No, says the next. Trust me. I have the truth.

"Know the truth, and the truth will set you free," says the Bible, but the same words emblazon the entrance of the Central Intelligence Agency in Langley, Va.

Who should you trust? The Bible? Which chapter? Which verse? The CIA? I don’t think so. Anybody at all?

My own daughter doesn’t trust me. If I tell her something flattering, she replies, "You just think that because you’re my mother." I suppose a mother is biased, but I’ve always tried to be truthful with my children.

Does this mean trust is situational, that we must consider who is doing the telling? It is, after all, the way most of us operate, but it also means that we trust those who think like we do, and distrust those who don’t.

"Governments lie .. all governments. It’s the nature of the beast." I wrote those words in a Times column three years ago, and I stand by them today. But I also believe a certain degree of truth is not only possible, it is absolutely necessary if our nation is to survive and prosper.

This is why I’m interested in a proposal by former Georgia Sen. Sam Nunn. He wants to hold a series of "truth telling" seminars and make them available on the Internet. He believes that in the heat of the present political campaign, a number of national problems are being overlooked while others have become so emotionally charged that no one is sure what to believe.

Only a truly bipartisan, middle-of-the-road effort at truth telling, says Nunn, can build the kind of consensus the country must have before any leader can govern successfully. Last week on the Oklahoma University campus, moderates from both parties met to begin the process.

Six Democrats, seven Republicans and two independents participated in a panel discussion. The auditorium was packed, and regardless of who wins in the primaries, the participants say they intend to meet again in the spring.

Is this the start of a third party? Michael Bloomberg, the wealthy mayor of New York was one of the participants, but he denies he’s planning to run. Nunn stated rather emphatically that that wasn’t the purpose of the meeting.

"Some people have already made a decision that that’s not the way they want to go," Nunn says.
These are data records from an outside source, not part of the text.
Lemma strtoul_value (m : mem) res0 a base ds vs c :
  0 < base < 2 ^ 32 -> 0 <= res0 < 2 ^ 64 ->
  bytes_at m a (ds ++ [c]) ->
  Forall2 (fun d v => strtoul_digit base d = Some v) ds vs ->
  c = 0 \/ strtoul_digit base c = None ->
  strtoul res0 a base m =
    Done (u64 (res0 * base ^ Z.of_nat (length ds) + digits_value base vs),
          a + Z.of_nat (length ds) + (if c =? 0 then 0 else 1)) m.
Proof.
  intros Hbase Hres Hb Hds Hc. unfold strtoul.
  pose proof (bytes_at_size _ _ _ Hb) as Hsz. rewrite length_app in Hsz. cbn in Hsz.
  erewrite bind_done by reflexivity.
  rewrite (strtoul_run m _ res0 a base ds vs c); [|done|lia|done|done|done].
  rewrite u64_fold_digits, fold_digits by done.
  by rewrite (Forall2_length _ _ _ Hds).
Qed.

(** ** The contract of the library *)

Lemma bytes_at_written (m : mem) a l : bytes_at (write_bytes m a l) a l.
Proof.
  intros i x Hi. pose proof (lookup_lt_Some _ _ _ Hi). rewrite lookup_write_bytes.
  case_decide; [|lia]. by replace (Z.to_nat (a + Z.of_nat i - a)) with i by lia.
Qed.

Lemma name_at_write_disjoint (m : mem) p n l b l' :
  (p + Z.of_nat n <= b \/ b + Z.of_nat (length l') <= p) ->
  name_at m p n l -> name_at (write_bytes m b l') p n l.
Proof.
  intros Hd (Hb & H0 & Hl). split; [|split; [done|]].
  - apply bytes_at_write_disjoint; [|done]. destruct Hl as [?|[? _]]; lia.
  - destruct Hl as [?|[Hlt Hz]]; [by left|right]. split; [done|].
    rewrite lookup_write_bytes. case_decide; [lia|done].
Qed.

Lemma fillpad_name (m : mem) s n l :
  0 ∉ l -> (length l <= n)%nat -> name_at (write_bytes m s (fillpad n l)) s n l.
Proof.
  intros H0 Hl. pose proof (bytes_at_written m s (fillpad n l)) as Hb.
  unfold fillpad in *. apply bytes_at_app in Hb as [Hb1 Hb2]. split; [done|]. split; [done|].
  destruct (decide (length l = n)); [by left|right]. split; [lia|].
  specialize (Hb2 0%nat 0). rewrite Z.add_0_r in Hb2. apply Hb2.
  apply lookup_replicate_2. lia.
Qed.

(** memmove copies [n] bytes to the destination and
    returns it, also when source and destination overlap in either direction:
    the destination receives the bytes the source held before the call. *)
Theorem memmove_correct (m : mem) dst src l :
  bytes_at m src l -> Forall is_byte l -> mapped m dst (length l) ->
  exists m', memmove dst src (Z.of_nat (length l)) m = Done dst m' /\
    bytes_at m' dst l /\
    forall a, ~ dst <= a < dst + Z.of_nat (length l) -> m' !! a = m !! a.
Proof.
  intros Hs Hby Hd. eexists. split; [by apply memmove_copies|].
  split; [apply bytes_at_written|]. intros a Ha. rewrite lookup_write_bytes.
  by case_decide.
Qed.

Definition demo_mem : mem := write_bytes (write_bytes ∅ 0 (replicate 8 0)) 100 [97; 98; 99; 0].
Lemma demo_bytes : bytes_at demo_mem 100 [97; 98; 99; 0].
Proof. apply bytes_at_written. Qed.
Lemma demo_mapped : mapped demo_mem 0 8.
Proof. apply mapped_write. apply (bytes_at_mapped _ _ (replicate 8 0)), bytes_at_written. Qed.

Lemma memmove_correct_witness :
  exists m', memmove 101 100 3 demo_mem = Done 101 m' /\ bytes_at m' 101 [97; 98; 99].
Proof.
  destruct (memmove_correct demo_mem 101 100 [97; 98; 99]) as (m' & Hm & Hb & _).
  - exact (proj1 (proj1 (bytes_at_app demo_mem 100 [97; 98; 99] [0]) demo_bytes)).
  - repeat constructor; unfold is_byte; lia.
  - exact (bytes_at_mapped _ _ _ (proj2 (proj1 (bytes_at_cons _ _ _ _) demo_bytes))).
  - exists m'. split; [exact Hm|exact Hb].
Defined.

(** memset fills exactly [n] bytes with the low byte of its
    argument, for every alignment of the start: the three loops (head bytes,
    aligned words, tail bytes) meet without a gap or an overrun, and every
    word store is aligned. *)
Lemma memset_correct (m : mem) dst v n :
  mapped m dst (Z.to_nat n) ->
  memset dst v n m =
    Done dst (write_bytes m dst (replicate (Z.to_nat n) (v mod 256))).
Proof. apply memset_fill. Qed.

Lemma memset_correct_witness :
  memset 1 0x141 7 demo_mem = Done 1 (write_bytes demo_mem 1 (replicate 7 0x41)).
Proof.
  refine (memset_correct demo_mem 1 0x141 7 _).
  exact (proj2 (proj1 (mapped_S demo_mem 0 7) demo_mapped)).
Defined.

(** a name written into an [n]-byte field by strncpy
    and compared by strncmp matches a string exactly when the two agree on
    their first [n] characters: the field need not be NUL-terminated. *)
Theorem name_field_roundtrip (m : mem) s t q n l l2 :
  0 <= n -> cstr m t l -> cstr m q l2 -> Forall is_byte l -> mapped m s (Z.to_nat n) ->
  s + n <= t \/ t + Z.of_nat (length l) < s ->
  s + n <= q \/ q + n <= s ->
  exists m' r, strncpy s t n m = Done s m' /\ strncmp s q n m' = Done r m' /\
    (r = 0 <-> take (Z.to_nat n) l = take (Z.to_nat n) l2).
Proof.
  intros Hn Ht Hq Hby Hm Hd1 Hd2. set (k := Z.to_nat n).
  pose proof (cstr_name_at m t k l Ht) as Ht'. pose proof (cstr_name_at m q k l2 Hq) as Hq'.
  assert (Forall is_byte (take k l)) as Hbt by (by apply Forall_take).
  assert (0 ∉ take k l) as H0 by apply Ht'.
  assert (length (take k l) <= k)%nat as Hlt by (rewrite length_take; lia).
  assert (length (fillpad k (take k l)) = k) as Hfl
    by (unfold fillpad; rewrite length_app, length_replicate; lia).
  set (m' := write_bytes m s (fillpad k (take k l))).
  assert (strncpy s t n m = Done s m') as Hcpy.
  { apply strncpy_field; [done..|]. rewrite length_take. lia. }
  destruct (strncmp_names m' s q n (take k l) (take k l2) Hn) as (r & Hr & Hiff).
  - by apply fillpad_name.
  - apply name_at_write_disjoint; [|done]. rewrite Hfl. lia.
  - by exists m', r.
Qed.

Definition demo_names : mem :=
  write_bytes (write_bytes (write_bytes ∅ 0 (replicate 2 7)) 100 [97; 98; 99; 0]) 200 [97; 98; 100; 0].
Lemma name_field_roundtrip_witness :
  exists m' r, strncpy 0 100 2 demo_names = Done 0 m' /\ strncmp 0 200 2 m' = Done r m' /\ r = 0.
Proof.
  destruct (name_field_roundtrip demo_names 0 100 200 2 [97; 98; 99] [97; 98; 100])
    as (m' & r & Hc & Hr & Hiff).
  - lia.
  - split; [|by apply not_elem_of_cons; split; [lia|apply not_elem_of_cons; split; [lia|
      apply not_elem_of_cons; split; [lia|apply not_elem_of_nil]]]].
    apply bytes_at_write_disjoint; [cbn; lia|apply bytes_at_written].
  - split; [apply bytes_at_written|by apply not_elem_of_cons; split; [lia|apply not_elem_of_cons; split; [lia|
      apply not_elem_of_cons; split; [lia|apply not_elem_of_nil]]]].
  - repeat constructor; unfold is_byte; lia.
  - apply mapped_write, mapped_write. exact (bytes_at_mapped _ _ _ (bytes_at_written ∅ 0 (replicate 2 7))).
  - lia.
  - lia.
  - exists m', r. split; [exact Hc|]. split; [exact Hr|]. apply Hiff. reflexivity.
Defined.

(** strtoul stops at the first character that is no digit
    of the base and computes base^digits * res0 + the value of the digits
    modulo 2^64, where res0 is what the variable [res] happened to hold: the
    source never initialises it, so only res0 = 0 gives the number. *)
Lemma strtoul_correct (m : mem) res0 a base ds vs c :
  0 < base < 2 ^ 32 -> 0 <= res0 < 2 ^ 64 ->
  bytes_at m a (ds ++ [c]) ->
  Forall2 (fun d v => strtoul_digit base d = Some v) ds vs ->
  c = 0 \/ strtoul_digit base c = None ->
  strtoul res0 a base m =
    Done (u64 (res0 * base ^ Z.of_nat (length ds) + digits_value base vs),
          a + Z.of_nat (length ds) + (if c =? 0 then 0 else 1)) m.
Proof. apply strtoul_value. Qed.

Lemma strtoul_correct_witness :
  strtoul 5 100 16 demo_mem = Done (u64 (5 * 16 ^ 3 + 0xabc), 103) demo_mem.
Proof.
  refine (strtoul_correct demo_mem 5 100 16 [97; 98; 99] [10; 11; 12] 0 _ _ demo_bytes _ _).
  - lia.
  - lia.
  - repeat constructor.
  - left. reflexivity.
Defined.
The real reason for the meeting seems to be frustration on the part of the public and party loyalists alike over the way our political campaigns are being run. Money is the deciding factor in most elections these days, and the big money comes from the extremes in both parties.

Neither the far right nor the far left are looking for workable solutions; they are looking for converts. Campaign platforms are not based on truth telling. They’re shaped to tell the public what it wants to hear. Political campaigns don’t provide thoughtful analysis of the nation’s problems. They produce sound bites that bypass thinking entirely.

In the days when I traveled to D.C. as a citizen lobbyist, I was in Nunn’s office on a fairly regular basis. We didn’t see eye-to-eye very often because he was a hawk and I was a Quaker lobbying for arms control, but I had a great deal of respect for the man. He listened. His staff did the same. They were older and more experienced than the average Congressional staffers.

Since Nunn left office he’s been part of a bipartisan effort to improve the security of nuclear weapons here and in the former Soviet Union. He is one of the few men with the gravitas to conduct anything approaching a "truth-telling" seminar. He not only listens, he knows how to ask the right questions.

It will be interesting to see what these seminars produce. There is no question that the public has become cynical. It’s almost as if we didn’t believe in "truth" any more. That shouldn’t surprise anyone. We all grew up in the age of advertising when every product, every idea can be hyped to the point of silliness.

It’s time we set up some strict standards for truth telling. Can you prove it? What are the facts? Where did you get them? How much is it going to cost? Show me the data; give me the numbers.